На перекрестках горбились деформированные иномарки; хозяева, вышагивая лакированными туфлями, разговаривали по мобильным, держась за уши, словно страдающие отитом. Громоздкие, похожие на неторопливых медведей, дэпээсники тянули рулетки и, водя по отсыревшей бумаге непослушными авторучками, писали в блокнотах.
Тянуло в тепло. Под козырьками, теснясь, ждали троллейбусов. В полутьме вспыхивали огоньки, пахло мокрой плащовкой и дешевыми сигаретами. Постояв в ожидании, я поднимал воротник и выходил под сеющий, перемежаемый крупной капелью дождь.
Лотки отблескивали журналами. Под усеянным каплями полиэтиленом кипела жизнь: открывались клубы и представлялись книги, титулованные авторы вращались в высших кругах, знаменитости высказывались в интервью, задавая моду, щеголяли в неброских прикидах красавицы и красавцы. Рекламировались экзотические места и экстравагантные увлечения. Ювелирные изделия и утонченный парфюм. Изящные голени, высокие каблуки, ремешки на тонких лодыжках. Эксклюзивные татуировки. Интимные парикмахеры. Альтернативная музыка с авангардными постановками. Непременный экстрим: вертолет над вершиной, новенькая доска на ногах, прыжок – и долгие зигзаги по нетронутым склонам камчатских вулканов; наимоднейший дайвинг – саван льда над угольной бездной полярного океана, коралловый сюр Сейшел и побитые торпедами, продырявленные артиллерией, разнесенные в клочья ударами пикировщиков корабли Гуадалканала…

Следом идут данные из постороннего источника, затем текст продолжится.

(** X5.  A Message frame that holds its 30 fixed bytes (size >= 30, the
    buffer holds 4+size bytes, size+4 within [int]) is answered with six
    values: the type 2, consumed = size + 4, the body (bytes [34, 4+size),
    size - 30 of them), the message id (bytes [18, 34), unchanged), the
    timestamp (the 8 bytes at offset 8, big-endian, as a [lua_Integer]) and
    the 16-bit big-endian value of bytes 10 and 11. *)
Theorem X5_message_frame (buf : list byte) :
  lua_string buf ->
  30 <= frame_size buf ->
  frame_size buf + 4 <= buf_len buf ->
  frame_size buf + 4 <= INT_MAX ->
  frame_type buf = NSQPP_FRAME_MESSAGE ->
  decodeframe buf
  = Done [LInteger NSQPP_FRAME_MESSAGE; LInteger (frame_size buf + 4);
          LString (sub_bytes buf 34 (frame_size buf - 30));
          LString (sub_bytes buf 18 16);
          LInteger (to_lua_Integer (be_unsigned (sub_bytes buf 8 8)));
          LInteger (be_unsigned (sub_bytes buf 10 2))]
  /\ buf_len (sub_bytes buf 34 (frame_size buf - 30)) = frame_size buf - 30
  /\ buf_len (sub_bytes buf 18 16) = 16.
Proof.
  intros Hb Hs Hl Hm Ht. split; [apply decodeframe_message; assumption|].
  split; apply length_sub_bytes; lia.
Qed.

Lemma X5_message_frame_witness :
  (lua_string message_frame
   /\ 30 <= frame_size message_frame
   /\ frame_size message_frame + 4 <= buf_len message_frame
   /\ frame_size message_frame + 4 <= INT_MAX
   /\ frame_type message_frame = NSQPP_FRAME_MESSAGE)
  /\ decodeframe message_frame
     = Done [LInteger NSQPP_FRAME_MESSAGE; LInteger 39;
             LString message_body; LString message_id;
             LInteger 1500000000000000000; LInteger 4621].
Proof.
  split.
  - repeat split; vm_compute; (reflexivity || discriminate).
  - apply (X5_message_frame message_frame);
      vm_compute; (reflexivity || discriminate).
Defined.

(** X6.  The timestamp of a Message comes back as a signed 64-bit number:
    it is the big-endian value of the 8 bytes at offset 8 when that is
    below 2^63, and that value minus 2^64, a negative number, when the top
    bit of byte 8 is set. *)
Theorem X6_timestamp_is_signed (buf : list byte) :
  lua_string buf ->
  30 <= frame_size buf ->
  frame_size buf + 4 <= buf_len buf ->
  frame_size buf + 4 <= INT_MAX ->
  frame_type buf = NSQPP_FRAME_MESSAGE ->
  exists body id ns att,
    decodeframe buf
    = Done [LInteger NSQPP_FRAME_MESSAGE; LInteger (frame_size buf + 4);
            LString body; LString id; LInteger ns; LInteger att]
    /\ ns = (if be_unsigned (sub_bytes buf 8 8) <? 2 ^ 63
             then be_unsigned (sub_bytes buf 8 8)
             else be_unsigned (sub_bytes buf 8 8) - 2 ^ 64).
Proof.
  intros Hb Hs Hl Hm Ht.
  eexists _, _, _, _. split; [apply decodeframe_message; assumption|].
  pose proof (be_unsigned_range (sub_bytes buf 8 8)) as Hr.
  rewrite length_sub_bytes in Hr by lia. change (256 ^ 8) with (2 ^ 64) in Hr.
  destruct (be_unsigned (sub_bytes buf 8 8) <? 2 ^ 63) eqn:E.
  - apply Z.ltb_lt in E. apply to_lua_Integer_small. frame_lia.
  - apply Z.ltb_ge in E.
    set (T := be_unsigned (sub_bytes buf 8 8)) in *.
    replace (to_lua_Integer T) with (to_lua_Integer (T - 2 ^ 64 + 2 ^ 64))
      by (f_equal; lia).
    rewrite to_lua_Integer_wrap. apply to_lua_Integer_small. frame_lia.
Qed.

Lemma X6_timestamp_is_signed_witness :
  (lua_string late_message_frame
   /\ 30 <= frame_size late_message_frame
   /\ frame_size late_message_frame + 4 <= buf_len late_message_frame
   /\ frame_size late_message_frame + 4 <= INT_MAX
   /\ frame_type late_message_frame = NSQPP_FRAME_MESSAGE)
  /\ exists body id ns att,
      decodeframe late_message_frame
      = Done [LInteger NSQPP_FRAME_MESSAGE;
              LInteger (frame_size late_message_frame + 4);
              LString body; LString id; LInteger ns; LInteger att]
      /\ ns = (if be_unsigned (sub_bytes late_message_frame 8 8) <? 2 ^ 63
               then be_unsigned (sub_bytes late_message_frame 8 8)
               else be_unsigned (sub_bytes late_message_frame 8 8) - 2 ^ 64).
Proof.
  split.
  - repeat split; vm_compute; (reflexivity || discriminate).
  - apply (X6_timestamp_is_signed late_message_frame);
      vm_compute; (reflexivity || discriminate).
Defined.

Example late_timestamp_is_negative :
  decodeframe late_message_frame
  = Done [LInteger NSQPP_FRAME_MESSAGE; LInteger 34; LString [];
          LString message_id; LInteger (-9223372036854775807); LInteger 0].
Proof. vm_compute. reflexivity. Qed.

(** X7.  A buffer of at least 4 bytes that holds fewer payload bytes than
    its size field says is answered with the partial code and the exact
    number of bytes missing, size - (len - 4), which is positive. *)
Theorem X7_exact_shortfall (buf : list byte) :
  4 <= buf_len buf ->
  buf_len buf - 4 < frame_size buf ->
  decodeframe buf
  = Done [LInteger NSQPP_FRAME_PARTIAL;
          LInteger (frame_size buf - (buf_len buf - 4))]
  /\ 0 < frame_size buf - (buf_len buf - 4).
Proof.
  intros H4 Hk. split; [apply decodeframe_shortfall; assumption | lia].
Qed.

Lemma X7_exact_shortfall_witness :
  (4 <= buf_len message_header8
   /\ buf_len message_header8 - 4 < frame_size message_header8)
  /\ decodeframe message_header8
     = Done [LInteger NSQPP_FRAME_PARTIAL; LInteger 4].
Proof.
  split.
  - split; vm_compute; (reflexivity || discriminate).
  - apply (X7_exact_shortfall message_header8);
      vm_compute; (reflexivity || discriminate).
Defined.

(** X8.  After a partial answer with need = size - (len - 4), decoding the
    buffer extended by exactly that many bytes never gives the partial
    answer again. *)
Theorem X8_retry_is_not_partial (buf ext : list byte) (need : Z) :
  4 <= buf_len buf ->
  buf_len buf - 4 < frame_size buf ->
  buf_len ext = frame_size buf - (buf_len buf - 4) ->
  decodeframe (buf ++ ext)
  <> Done [LInteger NSQPP_FRAME_PARTIAL; LInteger need].
Proof. apply decodeframe_retry_not_partial. Qed.

Lemma X8_retry_is_not_partial_witness :
  (4 <= buf_len [x00; x00; x00; x06; x00; x00]
   /\ buf_len [x00; x00; x00; x06; x00; x00] - 4
      < frame_size [x00; x00; x00; x06; x00; x00]
   /\ buf_len [x00; x00; x4f; x4b]
      = frame_size [x00; x00; x00; x06; x00; x00]
        - (buf_len [x00; x00; x00; x06; x00; x00] - 4))
  /\ decodeframe ([x00; x00; x00; x06; x00; x00] ++ [x00; x00; x4f; x4b])
     <> Done [LInteger NSQPP_FRAME_PARTIAL; LInteger 4].
Proof.
  split.
  - repeat split; vm_compute; (reflexivity || discriminate).
  - apply (X8_retry_is_not_partial
             [x00; x00; x00; x06; x00; x00] [x00; x00; x4f; x4b] 4);
      vm_compute; (reflexivity || discriminate).
Defined.

(** X9.  A complete frame in a Lua string, with its 8 header bytes there,
    whose size is below the fixed part of its type -- below 4 for type 0
    or 1, below 30 for type 2 -- returns no values: the negative length
    goes to [lua_pushlstring]. *)
Theorem X9_undersized_frame_faults (buf : list byte) :
  lua_string buf ->
  0 <= frame_size buf ->
  frame_size buf + 4 <= buf_len buf ->
  8 <= buf_len buf ->
  ((frame_type buf = NSQPP_FRAME_RESPONSE \/ frame_type buf = NSQPP_FRAME_ERROR)
   /\ frame_size buf < 4)
  \/ (frame_type buf = NSQPP_FRAME_MESSAGE /\ frame_size buf < 30) ->
  decodeframe buf = Fault.
Proof. apply decodeframe_undersized. Qed.

Lemma X9_undersized_frame_faults_witness :
  (lua_string undersized_error
   /\ 0 <= frame_size undersized_error
   /\ frame_size undersized_error + 4 <= buf_len undersized_error
   /\ 8 <= buf_len undersized_error
   /\ frame_type undersized_error = NSQPP_FRAME_ERROR
   /\ frame_size undersized_error < 4)
  /\ decodeframe undersized_error = Fault.
Proof.
  split.
  - repeat split; vm_compute; (reflexivity || discriminate).
  - apply (X9_undersized_frame_faults undersized_error);
      try (vm_compute; (reflexivity || discriminate)).
    left. split; [right|]; vm_compute; reflexivity.
Defined.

Я проходил остановку за остановкой, набухая от мороси. Подползал троллейбус и, ложась на бок, словно кормящая китенка китиха, с усталым выдохом – пшшш – открывал двери. Горел противный пятиваттовый свет. Люди, отряхивая зонты, входили в сырость салона; двери закрывались, следовал рывок и надсадный, нарастающий вой набираемой скорости. Становилось жарко, стекла потели. На фоне желтых витрин мелькали застывшие силуэты. Толчок торможения; скрежет дверей; уличный холод окатывает выступившую было испарину. Троллейбус переваливал через мосты; я выходил и, спотыкаясь о торчащие, как после землетрясения, куски асфальта, срезал проходными дворами старого фонда.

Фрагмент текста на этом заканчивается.